Jeffrey Heim suffered a skull fracture in the attack, which happened last Sunday in Sarasota County. He needed 34 staples to close the wound. He also suffered puncture wounds on his hand from an alligator bite.
The 25-year-old Tampa man thought he’d been hit by a boat propeller until he saw the alligator looking at him.
“It felt very heavy and it really felt like it was moving very fast,” he told CNN. “It felt blunt. It felt like a blunt force. I didn’t feel the cutting, I felt a pulling.”
Heim says he’d dived in the river several times before and had entered the water at a public spot near a restaurant.
Heim spent about 10 minutes looking for gators in the water while he put on his wetsuit, but didn’t see anything before he got in the water.
He was free diving, without scuba tanks, so he took a few deep breaths and dove down in hopes of finding megalodon teeth in the gravel at the bottom of the river.
Heim was underwater for about 45 seconds when the alligator struck.
After the initial bites, Heim says he was able to back away and climb back onto the river bank as the alligator lunged at him.
He says an ex-firefighter at the restaurant got a first aid kit and bandaged his head while others called 911.
“I was so lucky that I was in a public place and that there were people who I was able to call over,” he said.
Heim says he felt really tired and just wanted to go to sleep after the bite. But he feared he was going to die.
Heim says he joked and made light of what happened when he first got to the hospital. But he had “a very religious and emotional moment” as he was about to get a CT scan, when he realized how lucky he was to survive.
“The situation really just emotionally came crashing down on me,” he said. “I cried so hard that day for about an hour or two. (I) just could not stop crying and I was thanking God.”
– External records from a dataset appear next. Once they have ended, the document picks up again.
(** One round of the outer [for message in messages] loop. *)
Definition count_message (encode : encoder) (num_tokens : Z) (message : message) : Z :=
  count_fields encode message (num_tokens + 4).

Definition count_tokens (messages : list message) (encode : encoder)
    (model_name : string) : result error Z :=
  if contains chat_marker model_name then
    let num_tokens := 0 in
    let num_tokens := foldl (count_message encode) num_tokens messages in
    let num_tokens := num_tokens + 2 in
    Ok num_tokens
  else
    Err (NotImplementedError
           ("_count_tokens() is not presently implemented for model "
              +:+ model_name +:+ ".")).

(** ** The counting formula, in the words of the specification *)

(** Encoded length of every field value of a message, added up. *)
Definition field_tokens (encode : encoder) (m : message) : Z :=
  foldr Z.add 0 ((fun kv => Z.of_nat (length (encode kv.2))) <$> map_to_list m).

(** One token is taken off when the message has a [name] field. *)
Definition name_discount (m : message) : Z :=
  if decide (is_Some (m !! "name")) then 1 else 0.

Definition message_cost (encode : encoder) (m : message) : Z :=
  4 + field_tokens encode m - name_discount m.

Definition token_formula (encode : encoder) (messages : list message) : Z :=
  foldr Z.add 0 (message_cost encode <$> messages) + 2.

(** ** The truncator *)

(** The Python slices it takes. *)
Definition slice_from {A} (i : nat) (l : list A) : list A := drop i l.
(** [l[:-1]] *)
Definition slice_but_last {A} (l : list A) : list A := take (length l - 1) l.
(** [l[1:-1]] *)
Definition slice_inner {A} (l : list A) : list A := drop 1 (take (length l - 1) l).

(** One pass through the body of the [while] loop, up to the point where
    the token count is recomputed. *)
Inductive step : Type :=
| Return (messages : list message)
| Continue (messages : list message).

Definition loop_body (sys_priming messages : list message) (truncate : string) : step :=
  if (length messages =? 2)%nat then Return (slice_but_last messages)
  else if (length messages =? 1)%nat then Return messages
  else if decide (truncate = "first")
       then Continue (sys_priming ++ slice_from 2 messages)
       else Continue (sys_priming ++ slice_inner messages).

Section Truncator.

(** [tiktoken.encoding_for_model]: [None] when the model is unknown to
    the tokenizer library (a [KeyError] in Python). *)
Variable encoding_for_model : string -> option encoder.

Fixpoint while_loop (fuel : nat) (encode : encoder) (sys_priming : list message)
    (model_name : string) (max_tokens : Z) (truncate : string)
    (messages : list message) (n_tokens : Z)
    : option (result error (list message)) :=
  match fuel with
  | O => None
  | S fuel =>
    if n_tokens >? max_tokens then
      match loop_body sys_priming messages truncate with
      | Return out => Some (Ok out)
      | Continue messages =>
        match count_tokens messages encode model_name with
        | Err e => Some (Err e)
        | Ok n_tokens =>
          while_loop fuel encode sys_priming model_name max_tokens truncate
                     messages n_tokens
        end
      end
    else Some (Ok messages)
  end.

Definition truncate_msgs_for_token_limit (fuel : nat) (messages : list message)
    (model_name : string) (max_tokens : Z) (truncate : string)
    : option (result error (list message)) :=
  match encoding_for_model model_name with
  | None => Some (Err (KeyError model_name))
  | Some encode =>
    let sys_priming := take 1 messages in
    match count_tokens messages encode model_name with
    | Err e => Some (Err e)
    | Ok n_tokens =>
      while_loop fuel encode sys_priming model_name max_tokens truncate
                 messages n_tokens
    end
  end.

(** A model is supported when the tokenizer knows it and its name carries
    the chat-family marker. *)
Definition supported (model_name : string) (encode : encoder) : Prop :=
  encoding_for_model model_name = Some encode /\
  contains chat_marker model_name = true.

End Truncator.

(** The sequences the loop of the truncator holds, round by round, on
    the input [m0 :: rest]. *)

(** With [truncate == 'first'] round [j] holds the priming message and
    the input without its [j] oldest other messages. *)
Definition drop_oldest (m0 : message) (rest : list message) (j : nat) : list message :=
  m0 :: drop j rest.

(** Otherwise it holds the input without its [j] newest messages. *)
Definition drop_newest (messages : list message) (j : nat) : list message :=
  take (length messages - j) messages.

(** The sequence held after [j] rounds, for either value of the flag. *)
Definition rounds (truncate : string) (m0 : message) (rest : list message)
    (j : nat) : list message :=
  if decide (truncate = "first") then drop_oldest m0 rest j
  else drop_newest (m0 :: rest) j.

(** A sequence is over the budget, or within it, when [count_tokens]
    returns a count that is, or is not, greater than [max_tokens]. *)
Definition exceeds (encode : encoder) (model_name : string) (max_tokens : Z)
    (messages : list message) : Prop :=
  exists n, count_tokens messages encode model_name = Ok n /\ n > max_tokens.

Definition fits (encode : encoder) (model_name : string) (max_tokens : Z)
    (messages : list message) : Prop :=
  exists n, count_tokens messages encode model_name = Ok n /\ n <= max_tokens.

(** A stub encoder: one token per character. *)
Definition char_encoder : encoder :=
  fun s => map Ascii.nat_of_ascii (String.list_ascii_of_string s).

Definition stub_encoding_for_model : string -> option encoder :=
  fun _ => Some char_encoder.

Definition msg_system_a : message :=
  <["role" := "system"]> (<["content" := "a"]> ∅).

Definition msg_user (content : string) : message :=
  <["role" := "user"]> (<["content" := content]> ∅).

End Tokens.

(** ** Retry with exponential backoff *)

Module Backoff.

(** The exception classes the handlers tell apart: the part of openai's
    hierarchy named by the default tuples, [PendingFT] (declared in
    helpers.py as a subclass of [openai.OpenAIError]), and everything
    else. *)
Inductive exn_class : Type :=
| OpenAIError
| APIError
| APIConnectionError
| APITimeoutError
| APIStatusError
| APIResponseValidationError
| PendingFT
| OtherException.

#[global] Instance exn_class_eq_dec : EqDecision exn_class.
Proof. solve_decision. Defined.

(** The class itself followed by its base classes, nearest first. *)
Definition mro (c : exn_class) : list exn_class :=
  match c with
  | OpenAIError => [OpenAIError]
  | APIError => [APIError; OpenAIError]
  | APIConnectionError => [APIConnectionError; APIError; OpenAIError]
  | APITimeoutError => [APITimeoutError; APIConnectionError; APIError; OpenAIError]
  | APIStatusError => [APIStatusError; APIError; OpenAIError]
  | APIResponseValidationError => [APIResponseValidationError; APIError; OpenAIError]
  | PendingFT => [PendingFT; OpenAIError]
  | OtherException => [OtherException]
  end.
He spent a day-and-a-half in the hospital and says his swelling has gone down a lot. He is still taking antibiotics to fight off infection.
The Florida Fish and Wildlife Conservation Commission (FWC) says alligators become more active as their courtship activities begin in April, and as temperatures warm up.
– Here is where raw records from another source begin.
(** [x > k]: every comparison with NaN is false. *)
Definition py_gt (x : pyfloat) (k : Q) : bool :=
  match x with
  | PNaN => false
  | PFin q => negb (Qle_bool q k)
  end.

(** [abs(x)] *)
Definition py_abs (x : pyfloat) : pyfloat :=
  match x with
  | PNaN => PNaN
  | PFin q => PFin (Qabs q)
  end.

(** Equality of floats as values (NaN is told apart from every finite value;
    two NaN are the same stored value). *)
Definition pyfloat_same (x y : pyfloat) : Prop :=
  match x, y with
  | PNaN, PNaN => True
  | PFin a, PFin b => (a == b)%Q
  | _, _ => False
  end.

(** [q] rounded to the nearest integer, ties to even: how a fixed-point
    format rounds the last digit it keeps. *)
Definition round_half_even (q : Q) : Z :=
  let n := Qnum q in
  let d := Zpos (Qden q) in
  let fl := (n / d)%Z in
  let r := (2 * (n mod d))%Z in
  if (r <? d)%Z then fl
  else if (d <? r)%Z then (fl + 1)%Z
  else if Z.even fl then fl else (fl + 1)%Z.

(** [f"{x:.1f}"] *)
Definition format_1f (x : pyfloat) : string :=
  match x with
  | PNaN => "nan"
  | PFin q =>
      let t := round_half_even (Qabs q * 10)%Q in
      let body := str_of_Z (t / 10)%Z ++ "." ++ str_of_Z (t mod 10)%Z in
      if Qle_bool 0 q then body
      else "-" ++ body
  end.

(** [f"{x:.2f}"] *)
Definition format_2f (x : pyfloat) : string :=
  match x with
  | PNaN => "nan"
  | PFin q =>
      let t := round_half_even (Qabs q * 100)%Q in
      let body := str_of_Z (t / 100)%Z ++ "." ++ digits_fixed 2 (Z.to_N (t mod 100)%Z) in
      if Qle_bool 0 q then body
      else "-" ++ body
  end.

(* ===================================================================== *)
(** ** Dynamic values, dictionaries and exceptions                        *)
(* ===================================================================== *)

(** The values a [Dict[str, Any]] of this program holds: what JSON can
    carry. *)
Local Unset Elimination Schemes.
Inductive pyval : Type :=
  | VNone
  | VBool (b : bool)
  | VInt (z : Z)
  | VFloat (x : pyfloat)
  | VStr (s : string)
  | VList (l : list pyval)
  | VDict (d : list (string * pyval)).
Local Set Elimination Schemes.

(** A [dict] with string keys, in insertion order. *)
Definition pydict (V : Type) : Type := list (string * V).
“I was probably too comfortable diving during mating season,” Heim said. “I should have known better.”
Despite the severity of his injuries, Heim says he hopes the alligator isn’t killed. He blamed the attack on mistaken identity.
FWC officers and a contracted nuisance alligator trapper were sent to investigate the incident, a spokesman for the agency told CNN in an email.
One alligator, a 6-foot-4-inch female, was removed from the area and the trapper is working to remove another alligator in the vicinity, the spokesman said.
Captured nuisance alligators become the property of the trapper and are usually processed for their meat and hide, but are sometimes sold to animal exhibits or zoos.
The FWC estimates that there are about 1.3 million alligators in Florida, and that the reptiles can be found in all 67 counties.
The agency said that there were 12 alligator attacks on humans in 2020. The last fatal attack occurred in 2019.
Heim says diving for fossils is his way of relaxing, and that much of what he finds goes into his collection. He turns some of the teeth into jewelry, which he sells. He says he donates some of the proceeds to promote shark conservation.
Heim says he plans to keep diving once he’s well enough, but he’ll stay away from the Myakka River.